* [WHAT TO DO]: Only the lines below starting at the one that contains "pose proof (Z.mul_div_le" and ending at the one that contains "pose proof (Z.mul_succ_div_gt" are to be reproduced, exactly and with both ends kept.

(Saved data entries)
(** A process that maps the device gets an area in which every page shows
    the zero page, read only, and a connection that can map requests into it. *)
Theorem bius_dev_mmap_prepares c start vm_end mc s :
  map_conns s !! c = Some mc -> mc_vma mc = None ->
  mc_reserved_pages mc mod PAGE_SIZE = 0 -> mc_reserved_pages_pfn mc = phys_pfn (mc_reserved_pages mc) ->
  0 < start -> start mod PAGE_SIZE = 0 -> start + PAGE_SIZE * (BIUS_PTES_PER_COMMAND + 1) <= 2 ^ 64 ->
  BIUS_MAX_SIZE_PER_COMMAND <= vm_end - start < 2 ^ 64 ->
  (forall a, start <= a < vm_end -> partial_map_pfn_error a = 0 /\ follow_pte_error a = 0) ->
  wp (bius_dev_mmap zero_page_pfn c start vm_end) (fun ret s' => ret = 0 /\ mk s' = mk s /\
    exists mc', map_conns s' = <[c := mc']> (map_conns s) /\ mc_vma mc' = Some (start, vm_end) /\
      map_ready mc' start /\ area_clean zero_page_pfn start s' /\
      forall a, (forall i, a <> start + PAGE_SIZE * i) -> page_table s' !! a = page_table s !! a) s.
Proof.
  intros Hc Hv Hres Hpfn Hst Hmod Hend Hsize Herr.
  assert (BIUS_MAX_SIZE_PER_COMMAND = PAGE_SIZE * BIUS_PTES_PER_COMMAND) as Hmax by done.
  assert (BIUS_PTES_PER_COMMAND = 32768) as Hptes by done.
  assert (0 < BIUS_MAX_SIZE_PER_COMMAND) as Hpos by done. unfold bius_dev_mmap. wp_step. eapply wp_get_mc; [done|]. rewrite Hv, bool_decide_eq_false_2 by (by intros []).
  rewrite wrap_small by lia. destruct (Z.ltb_spec (vm_end - start) BIUS_MAX_SIZE_PER_COMMAND); [lia|].
  set (mc1 := mc_with_vma mc (Some (start, vm_end))). wp_step. unfold put_mc. wp_steps. set (s1 := set_map_conns _ s).
  unfold bius_vm_open. set (q := (vm_end - start + (PAGE_SIZE - 1)) / PAGE_SIZE).
  assert (0 <= q) as Hdiv by (apply Z.div_pos; unfold PAGE_SIZE in *; lia).
  pose proof (Z.mul_div_le (vm_end - start + (PAGE_SIZE - 1)) PAGE_SIZE ltac:(done)) as Hle.
  pose proof (Z.mul_succ_div_gt (vm_end - start + (PAGE_SIZE - 1)) PAGE_SIZE ltac:(done)) as Hgt.
  fold q in Hle, Hgt. assert (PAGE_SIZE = 4096) as HP by done. clearbody q.
  destruct (vm_map_zero_spec (Z.to_nat q) start s1) as (t & Ht & Hin & Hout).
  { intros i Hi. apply Herr. lia. }
  wp_step. eapply wp_intro; [exact Ht|]. cbv beta iota. set (s2 := set_table _ s1).
  destruct (vm_follow_ptes_spec (Z.to_nat BIUS_PTES_PER_COMMAND) c 0 start s2 mc1) as (mc2 & Hrun & Hv2 & Hr2 & Hp2 & Hin2 & _).
  { apply lookup_insert_eq. }
  { intros j Hj. apply Herr. unfold PAGE_SIZE in *. lia. }
  wp_step. eapply wp_intro; [exact Hrun|]. cbv beta iota. wp_steps. split; [done|]. split; [done|]. exists mc2.
  split_and!.
  - unfold s2, s1; simpl. by rewrite insert_insert_eq.
  - done.
  - split; [done| | |].
    + intros i Hi. rewrite <- Hin2 by lia. done.
    + by rewrite Hr2.
    + by rewrite Hp2, Hr2.
  - intros i Hi. unfold s2; simpl. apply Hin. lia.
  - intros a Ha. unfold s2; simpl. apply Hout. intros i _. apply Ha.
Qed.

(** When the first page cannot be mapped the error is dropped: the connection
    has an area of which no page is mapped and no entry is known, so that every
    page a request needs faults. *)
Theorem bius_dev_mmap_error_dropped c start vm_end mc s i p :
  map_conns s !! c = Some mc -> mc_vma mc = None -> (forall j, mc_ptes mc j = None) ->
  BIUS_MAX_SIZE_PER_COMMAND <= vm_end - start < 2 ^ 64 -> partial_map_pfn_error start <> 0 ->
  0 <= i < BIUS_PTES_PER_COMMAND ->
  wp (bius_dev_mmap zero_page_pfn c start vm_end) (fun ret s' => ret = 0 /\
    exists mc', map_conns s' !! c = Some mc' /\ mc_vma mc' = Some (start, vm_end) /\
      (forall a, start <= a < vm_end -> page_table s' !! a = None) /\
      set_pte_at mc' i p s' = Fault UninitRead) s.
Proof.
  intros Hc Hv Hpt Hsize Herr Hi.
  assert (0 < BIUS_MAX_SIZE_PER_COMMAND) as Hpos by done. unfold bius_dev_mmap.
  wp_step. eapply wp_get_mc; [done|]. rewrite Hv, bool_decide_eq_false_2 by (by intros []).
  rewrite wrap_small by lia. destruct (Z.ltb_spec (vm_end - start) BIUS_MAX_SIZE_PER_COMMAND); [lia|].
  set (mc1 := mc_with_vma mc (Some (start, vm_end))). wp_step. unfold put_mc. wp_steps.
  unfold bius_vm_open. set (q := (vm_end - start + (PAGE_SIZE - 1)) / PAGE_SIZE).
  assert (1 <= q) as Hq by (apply Z.div_le_lower_bound; unfold PAGE_SIZE in *; lia).
  replace (Z.to_nat q) with (S (Z.to_nat (q - 1))) by lia. cbn [vm_map_zero].
  destruct (Z.eqb_spec (partial_map_pfn_error start) 0); [done|]. cbn [negb]. wp_steps.
  unfold zap_vma_ptes. wp_steps. split; [done|]. exists mc1. split_and!.
  - apply lookup_insert_eq.
  - done.
  - intros a Ha. cbn [page_table set_table set_map_conns]. apply map_lookup_filter_None. right. intros x _ Hx. lia.
  - unfold set_pte_at. destruct (Z.leb_spec 0 i); [|lia]. destruct (Z.ltb_spec i BIUS_PTES_PER_COMMAND); [|lia].
    unfold mc1; simpl. unfold mbind, ST_bind. by rewrite Hpt.
Qed.

(** ** Running out of reserved pages *)

(** C39: Every segment that begins or ends inside a page takes a reserved page,
    and up to two of them a segment.  A request that needs more than the 256 a
    connection has makes [bius_map_data] write past their end. *)
Theorem bius_map_data_overflows c k start mc r b rq s :
  map_request c k start mc r b rq s -> segments_fit start mc (rq_for_each_segment rq) ->
  BIUS_MAX_SEGMENTS < reserved_count (l_pages (lay_all start (rq_for_each_segment rq))) ->
  bius_map_data k c s = Fault OutOfBounds.
Proof.
  intros Hq Hfit Hres. pose proof (map_data_spec c k start mc r b rq s Hq Hfit) as Hrun.
  unfold wpb in Hrun. destruct (bius_map_data k c s) as [[ret s']|[]|]; try done. exfalso.
  destruct Hrun as (_ & b' & _ & Hd). destruct (described_mapped mc start _ _ _ _ _ Hd) as [n Hm].
  set (l := lay_all start (rq_for_each_segment rq)) in *.
  assert (2 + BIUS_MAX_SEGMENTS ∈ reserved_nos (l_pages l)) as Hin.
  { rewrite (md_nos _ _ _ _ _ _ _ Hm). apply elem_of_seqZ. unfold BIUS_MAX_SEGMENTS in *. lia. }
  apply list_elem_of_omap in Hin as (p & Hp & Hr). pose proof (md_content _ _ _ _ _ _ _ Hm) as Hc.
  eapply Forall_forall in Hc; [|exact Hp]. destruct p as [|r' a lo hi]; [done|]. injection Hr as ->.
  destruct Hc as [Hc _]. unfold BIUS_NUM_RESERVED_PAGES in Hc. lia.
Qed.

(** ** A connection without an area *)
Section no_area.
Context `{IL : IovLaws} `{LC : LinuxConst}.

(** With data mapping on, the reply to a block request dereferences the
    connection's area before it looks whether the request is mapped: a process
    that never maps the device crashes the kernel with its first reply. *)
Theorem reply_without_area_faults um e c stack from h s dev w snd k r mc :
  writes from h -> waiting_for (mk s) c dev w snd h k r -> is_blk_request (req_type r) = true ->
  u2k_reply h <> BLK_STS_OK \/ req_type r <> BIUS_READ ->
  map_conns s !! c = Some mc -> mc_vma mc = None ->
  bius_dev_write_mapped zero_page_pfn um e c stack from s = Fault NullDeref.
Proof.
  intros Hwr Hwt Hblk Hne Hmc Hv.
  rewrite (dev_write_mapped_run zero_page_pfn mc um e c stack from h s dev w snd k r) by done. rewrite Hblk.
  destruct Hwt as [_ _ Hr _ _]. set (s1 := with_mk s _).
  assert (get_pdu k (mk s1) = Ret (r, mk s1)) as Hget by (unfold get_pdu, mbind, ST_bind, gets; simpl; by rewrite Hr).
  unfold reply_blk_mapped. rewrite (in_kernel_gets _ _ _ r) by done.
  assert ((u2k_reply h =? BLK_STS_OK) && bool_decide (req_type r = BIUS_READ) = false) as ->.
  { destruct Hne as [Hne|Hne]; [by rewrite (proj2 (Z.eqb_neq _ _) Hne)|].
    rewrite bool_decide_eq_false_2 by done. apply andb_false_r. }
  rewrite (bind_ret _ _ _ 0 s1) by done. change (0 <? 0) with false. cbv iota.
  unfold bius_unmap_data, mbind, ST_bind, get_mc, gets, mbind, ST_bind. simpl. rewrite Hmc. simpl. by rewrite Hv.
Qed.
End no_area.
End area.

(** ** A list of segments is copied in to the wrong place *)
Section list_copy.
Context `{BL : BioLaws} `{IL : IovLaws} `{LC : LinuxConst} `{ML : MmLaws}.
Context (zero_page_pfn : Z) (mc : map_conn) (start : Z).
Let R := mc_reserved_pages mc.

(** Whole pages, and after them a part of one, from [o] on. *)
Definition whole_pages (v : bio_vec) : Prop := bv_offset v = 0 /\ bv_len v mod PAGE_SIZE = 0.

Lemma lay_whole vs :
  vs <> [] -> Forall seg_ok vs -> Forall whole_pages vs ->
  let l := lay_all start vs in
  l_aligned l = true /\ reserved_nos (l_pages l) = [] /\
  l_entries l = [(start, PAGE_SIZE * Z.of_nat (length (l_pages l)))].
Proof.
  induction vs as [|v vs IH] using rev_ind; [done|]. intros _ [Hok [Hv _]%Forall_cons]%Forall_app [Hw [[Hz Hm] _]%Forall_cons]%Forall_app.
  unfold lay_all. rewrite foldl_app. fold (lay_all start vs). cbn [foldl lay l_pages l_entries l_aligned].
  set (l := lay_all start vs) in *. pose proof (so_len _ Hv) as Hlen.
  assert (seg_pages v (2 + reserved_count (l_pages l)) = full_pages (Z.to_nat (bv_len v / PAGE_SIZE)) (bv_page v)) as Hpg.
  { unfold seg_pages, rest_pages. by rewrite Hz, Z.eqb_refl, Hm, app_nil_r. }
  assert (PAGE_SIZE * Z.of_nat (Z.to_nat (bv_len v / PAGE_SIZE)) = bv_len v) as Hspan.
  { destruct (page_split (bv_len v)) as (Hs & _ & Hq); [lia|]. rewrite Z2Nat.id by done. lia. }
  rewrite Hpg, reserved_nos_app, reserved_full_pages, length_app, length_full_pages. split_and!.
  - unfold seg_ends_aligned. by rewrite Hz, Z.add_0_l, Hm.
  - destruct vs as [|v' vs']; [done|]. by destruct IH as (_ & -> & _).
  - unfold lay_entry, seg_fresh. rewrite Hz. destruct vs as [|v' vs'].
    + simpl. unfold area_end. simpl. f_equal. f_equal; lia.
    + destruct IH as (Hal & _ & He); [done..|]. rewrite Hal, He. cbn [negb Z.eqb orb].
      unfold grow_last. simpl. f_equal. f_equal. lia.
Qed.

* [RESPONSE TO THIS EXERCISE]:
  pose proof (Z.mul_div_le (vm_end - start + (PAGE_SIZE - 1)) PAGE_SIZE ltac:(done)) as Hle.
  pose proof (Z.mul_succ_div_gt (vm_end - start + (PAGE_SIZE - 1)) PAGE_SIZE ltac:(done)) as Hgt.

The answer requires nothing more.